Task directions:
Return all of the entries below exactly as they are given.

Data excerpts:
╔══
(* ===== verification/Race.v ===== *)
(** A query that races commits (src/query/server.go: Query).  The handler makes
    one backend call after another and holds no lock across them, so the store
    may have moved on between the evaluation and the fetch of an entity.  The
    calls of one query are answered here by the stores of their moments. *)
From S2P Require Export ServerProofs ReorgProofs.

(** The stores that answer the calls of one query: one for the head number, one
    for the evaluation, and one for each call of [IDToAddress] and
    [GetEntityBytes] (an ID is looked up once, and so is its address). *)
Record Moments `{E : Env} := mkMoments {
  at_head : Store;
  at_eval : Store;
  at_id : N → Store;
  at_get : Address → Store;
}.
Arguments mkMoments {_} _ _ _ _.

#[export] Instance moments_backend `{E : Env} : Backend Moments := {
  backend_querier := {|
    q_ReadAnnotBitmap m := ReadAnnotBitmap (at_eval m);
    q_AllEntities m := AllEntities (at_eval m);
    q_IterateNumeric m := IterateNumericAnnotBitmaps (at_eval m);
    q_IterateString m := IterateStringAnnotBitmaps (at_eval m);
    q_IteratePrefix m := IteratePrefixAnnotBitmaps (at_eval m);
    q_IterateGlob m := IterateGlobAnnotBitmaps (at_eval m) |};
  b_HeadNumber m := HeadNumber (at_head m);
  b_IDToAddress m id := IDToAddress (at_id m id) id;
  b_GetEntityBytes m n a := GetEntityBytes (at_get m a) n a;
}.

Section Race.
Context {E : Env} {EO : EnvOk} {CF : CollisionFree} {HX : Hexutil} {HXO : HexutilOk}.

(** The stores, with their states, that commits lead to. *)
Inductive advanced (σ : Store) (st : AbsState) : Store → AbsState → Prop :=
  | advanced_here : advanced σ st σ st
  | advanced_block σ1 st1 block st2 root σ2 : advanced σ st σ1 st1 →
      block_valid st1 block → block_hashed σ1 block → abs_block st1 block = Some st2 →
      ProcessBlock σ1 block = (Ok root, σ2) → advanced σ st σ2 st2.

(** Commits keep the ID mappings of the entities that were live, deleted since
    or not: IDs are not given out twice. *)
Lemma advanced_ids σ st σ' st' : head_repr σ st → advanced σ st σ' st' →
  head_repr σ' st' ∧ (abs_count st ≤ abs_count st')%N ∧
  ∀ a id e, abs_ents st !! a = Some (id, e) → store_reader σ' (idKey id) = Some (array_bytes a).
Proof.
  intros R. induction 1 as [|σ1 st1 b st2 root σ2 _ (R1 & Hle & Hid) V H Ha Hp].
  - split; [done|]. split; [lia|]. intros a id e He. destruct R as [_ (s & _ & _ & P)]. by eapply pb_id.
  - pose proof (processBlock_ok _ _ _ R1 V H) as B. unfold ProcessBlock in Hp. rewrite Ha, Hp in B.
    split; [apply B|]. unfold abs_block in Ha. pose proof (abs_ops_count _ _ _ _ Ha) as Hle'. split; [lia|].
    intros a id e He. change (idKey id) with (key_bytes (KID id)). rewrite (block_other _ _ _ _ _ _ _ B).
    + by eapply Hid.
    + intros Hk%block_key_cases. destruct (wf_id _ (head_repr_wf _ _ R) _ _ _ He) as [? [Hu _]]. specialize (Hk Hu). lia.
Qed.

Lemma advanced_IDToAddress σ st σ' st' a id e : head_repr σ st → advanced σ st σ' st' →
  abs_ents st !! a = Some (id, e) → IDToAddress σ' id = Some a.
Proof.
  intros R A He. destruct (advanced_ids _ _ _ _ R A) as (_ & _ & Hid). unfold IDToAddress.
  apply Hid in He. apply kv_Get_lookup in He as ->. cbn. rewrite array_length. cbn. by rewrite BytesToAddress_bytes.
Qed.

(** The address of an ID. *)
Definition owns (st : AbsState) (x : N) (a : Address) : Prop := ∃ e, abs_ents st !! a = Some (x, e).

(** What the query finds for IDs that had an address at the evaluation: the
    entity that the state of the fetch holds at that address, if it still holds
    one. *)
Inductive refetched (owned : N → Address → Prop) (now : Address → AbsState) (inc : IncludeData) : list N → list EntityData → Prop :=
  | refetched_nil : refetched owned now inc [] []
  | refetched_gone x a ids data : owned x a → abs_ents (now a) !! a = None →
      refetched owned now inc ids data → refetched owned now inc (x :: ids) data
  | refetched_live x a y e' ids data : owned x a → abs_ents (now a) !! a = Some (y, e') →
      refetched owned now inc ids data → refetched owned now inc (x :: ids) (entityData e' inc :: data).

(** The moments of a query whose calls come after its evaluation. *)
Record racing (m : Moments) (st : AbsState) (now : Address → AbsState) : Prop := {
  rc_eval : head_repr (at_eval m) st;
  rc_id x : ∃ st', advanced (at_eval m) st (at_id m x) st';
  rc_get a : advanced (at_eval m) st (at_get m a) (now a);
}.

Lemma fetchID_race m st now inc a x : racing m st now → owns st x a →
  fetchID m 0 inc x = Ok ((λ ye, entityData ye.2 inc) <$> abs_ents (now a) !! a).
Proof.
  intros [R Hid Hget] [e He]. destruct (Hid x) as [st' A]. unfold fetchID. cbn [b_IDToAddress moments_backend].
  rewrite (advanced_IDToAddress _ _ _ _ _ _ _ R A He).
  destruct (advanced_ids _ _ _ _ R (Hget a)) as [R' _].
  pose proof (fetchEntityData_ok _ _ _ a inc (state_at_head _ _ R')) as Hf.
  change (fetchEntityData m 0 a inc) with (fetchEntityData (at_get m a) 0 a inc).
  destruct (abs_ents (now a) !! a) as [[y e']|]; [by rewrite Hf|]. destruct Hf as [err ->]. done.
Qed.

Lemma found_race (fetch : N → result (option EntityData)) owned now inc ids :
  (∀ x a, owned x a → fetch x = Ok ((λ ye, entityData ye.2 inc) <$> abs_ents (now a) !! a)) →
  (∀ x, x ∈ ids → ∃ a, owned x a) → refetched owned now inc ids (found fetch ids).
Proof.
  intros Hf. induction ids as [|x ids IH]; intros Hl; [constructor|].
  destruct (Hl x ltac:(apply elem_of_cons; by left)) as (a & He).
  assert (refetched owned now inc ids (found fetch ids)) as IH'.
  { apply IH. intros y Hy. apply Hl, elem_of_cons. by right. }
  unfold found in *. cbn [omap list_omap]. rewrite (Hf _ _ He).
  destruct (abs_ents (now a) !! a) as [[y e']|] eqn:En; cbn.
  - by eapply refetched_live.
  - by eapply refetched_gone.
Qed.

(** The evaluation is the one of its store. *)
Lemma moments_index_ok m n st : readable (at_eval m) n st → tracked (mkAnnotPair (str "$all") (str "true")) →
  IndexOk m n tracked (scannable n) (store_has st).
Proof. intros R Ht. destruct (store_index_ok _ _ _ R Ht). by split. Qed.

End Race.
╚══
Response area:
(* ===== verification/Race.v ===== *)
(** A query that races commits (src/query/server.go: Query).  The handler makes
    one backend call after another and holds no lock across them, so the store
    may have moved on between the evaluation and the fetch of an entity.  The
    calls of one query are answered here by the stores of their moments. *)
From S2P Require Export ServerProofs ReorgProofs.

(** The stores that answer the calls of one query: one for the head number, one
    for the evaluation, and one for each call of [IDToAddress] and
    [GetEntityBytes] (an ID is looked up once, and so is its address). *)
Record Moments `{E : Env} := mkMoments {
  at_head : Store;
  at_eval : Store;
  at_id : N → Store;
  at_get : Address → Store;
}.
Arguments mkMoments {_} _ _ _ _.

#[export] Instance moments_backend `{E : Env} : Backend Moments := {
  backend_querier := {|
    q_ReadAnnotBitmap m := ReadAnnotBitmap (at_eval m);
    q_AllEntities m := AllEntities (at_eval m);
    q_IterateNumeric m := IterateNumericAnnotBitmaps (at_eval m);
    q_IterateString m := IterateStringAnnotBitmaps (at_eval m);
    q_IteratePrefix m := IteratePrefixAnnotBitmaps (at_eval m);
    q_IterateGlob m := IterateGlobAnnotBitmaps (at_eval m) |};
  b_HeadNumber m := HeadNumber (at_head m);
  b_IDToAddress m id := IDToAddress (at_id m id) id;
  b_GetEntityBytes m n a := GetEntityBytes (at_get m a) n a;
}.

Section Race.
Context {E : Env} {EO : EnvOk} {CF : CollisionFree} {HX : Hexutil} {HXO : HexutilOk}.

(** The stores, with their states, that commits lead to. *)
Inductive advanced (σ : Store) (st : AbsState) : Store → AbsState → Prop :=
  | advanced_here : advanced σ st σ st
  | advanced_block σ1 st1 block st2 root σ2 : advanced σ st σ1 st1 →
      block_valid st1 block → block_hashed σ1 block → abs_block st1 block = Some st2 →
      ProcessBlock σ1 block = (Ok root, σ2) → advanced σ st σ2 st2.

(** Commits keep the ID mappings of the entities that were live, deleted since
    or not: IDs are not given out twice. *)
Lemma advanced_ids σ st σ' st' : head_repr σ st → advanced σ st σ' st' →
  head_repr σ' st' ∧ (abs_count st ≤ abs_count st')%N ∧
  ∀ a id e, abs_ents st !! a = Some (id, e) → store_reader σ' (idKey id) = Some (array_bytes a).
Proof.
  intros R. induction 1 as [|σ1 st1 b st2 root σ2 _ (R1 & Hle & Hid) V H Ha Hp].
  - split; [done|]. split; [lia|]. intros a id e He. destruct R as [_ (s & _ & _ & P)]. by eapply pb_id.
  - pose proof (processBlock_ok _ _ _ R1 V H) as B. unfold ProcessBlock in Hp. rewrite Ha, Hp in B.
    split; [apply B|]. unfold abs_block in Ha. pose proof (abs_ops_count _ _ _ _ Ha) as Hle'. split; [lia|].
    intros a id e He. change (idKey id) with (key_bytes (KID id)). rewrite (block_other _ _ _ _ _ _ _ B).
    + by eapply Hid.
    + intros Hk%block_key_cases. destruct (wf_id _ (head_repr_wf _ _ R) _ _ _ He) as [? [Hu _]]. specialize (Hk Hu). lia.
Qed.

Lemma advanced_IDToAddress σ st σ' st' a id e : head_repr σ st → advanced σ st σ' st' →
  abs_ents st !! a = Some (id, e) → IDToAddress σ' id = Some a.
Proof.
  intros R A He. destruct (advanced_ids _ _ _ _ R A) as (_ & _ & Hid). unfold IDToAddress.
  apply Hid in He. apply kv_Get_lookup in He as ->. cbn. rewrite array_length. cbn. by rewrite BytesToAddress_bytes.
Qed.

(** The address of an ID. *)
Definition owns (st : AbsState) (x : N) (a : Address) : Prop := ∃ e, abs_ents st !! a = Some (x, e).

(** What the query finds for IDs that had an address at the evaluation: the
    entity that the state of the fetch holds at that address, if it still holds
    one. *)
Inductive refetched (owned : N → Address → Prop) (now : Address → AbsState) (inc : IncludeData) : list N → list EntityData → Prop :=
  | refetched_nil : refetched owned now inc [] []
  | refetched_gone x a ids data : owned x a → abs_ents (now a) !! a = None →
      refetched owned now inc ids data → refetched owned now inc (x :: ids) data
  | refetched_live x a y e' ids data : owned x a → abs_ents (now a) !! a = Some (y, e') →
      refetched owned now inc ids data → refetched owned now inc (x :: ids) (entityData e' inc :: data).

(** The moments of a query whose calls come after its evaluation. *)
Record racing (m : Moments) (st : AbsState) (now : Address → AbsState) : Prop := {
  rc_eval : head_repr (at_eval m) st;
  rc_id x : ∃ st', advanced (at_eval m) st (at_id m x) st';
  rc_get a : advanced (at_eval m) st (at_get m a) (now a);
}.

Lemma fetchID_race m st now inc a x : racing m st now → owns st x a →
  fetchID m 0 inc x = Ok ((λ ye, entityData ye.2 inc) <$> abs_ents (now a) !! a).
Proof.
  intros [R Hid Hget] [e He]. destruct (Hid x) as [st' A]. unfold fetchID. cbn [b_IDToAddress moments_backend].
  rewrite (advanced_IDToAddress _ _ _ _ _ _ _ R A He).
  destruct (advanced_ids _ _ _ _ R (Hget a)) as [R' _].
  pose proof (fetchEntityData_ok _ _ _ a inc (state_at_head _ _ R')) as Hf.
  change (fetchEntityData m 0 a inc) with (fetchEntityData (at_get m a) 0 a inc).
  destruct (abs_ents (now a) !! a) as [[y e']|]; [by rewrite Hf|]. destruct Hf as [err ->]. done.
Qed.

Lemma found_race (fetch : N → result (option EntityData)) owned now inc ids :
  (∀ x a, owned x a → fetch x = Ok ((λ ye, entityData ye.2 inc) <$> abs_ents (now a) !! a)) →
  (∀ x, x ∈ ids → ∃ a, owned x a) → refetched owned now inc ids (found fetch ids).
Proof.
  intros Hf. induction ids as [|x ids IH]; intros Hl; [constructor|].
  destruct (Hl x ltac:(apply elem_of_cons; by left)) as (a & He).
  assert (refetched owned now inc ids (found fetch ids)) as IH'.
  { apply IH. intros y Hy. apply Hl, elem_of_cons. by right. }
  unfold found in *. cbn [omap list_omap]. rewrite (Hf _ _ He).
  destruct (abs_ents (now a) !! a) as [[y e']|] eqn:En; cbn.
  - by eapply refetched_live.
  - by eapply refetched_gone.
Qed.

(** The evaluation is the one of its store. *)
Lemma moments_index_ok m n st : readable (at_eval m) n st → tracked (mkAnnotPair (str "$all") (str "true")) →
  IndexOk m n tracked (scannable n) (store_has st).
Proof. intros R Ht. destruct (store_index_ok _ _ _ R Ht). by split. Qed.

End Race.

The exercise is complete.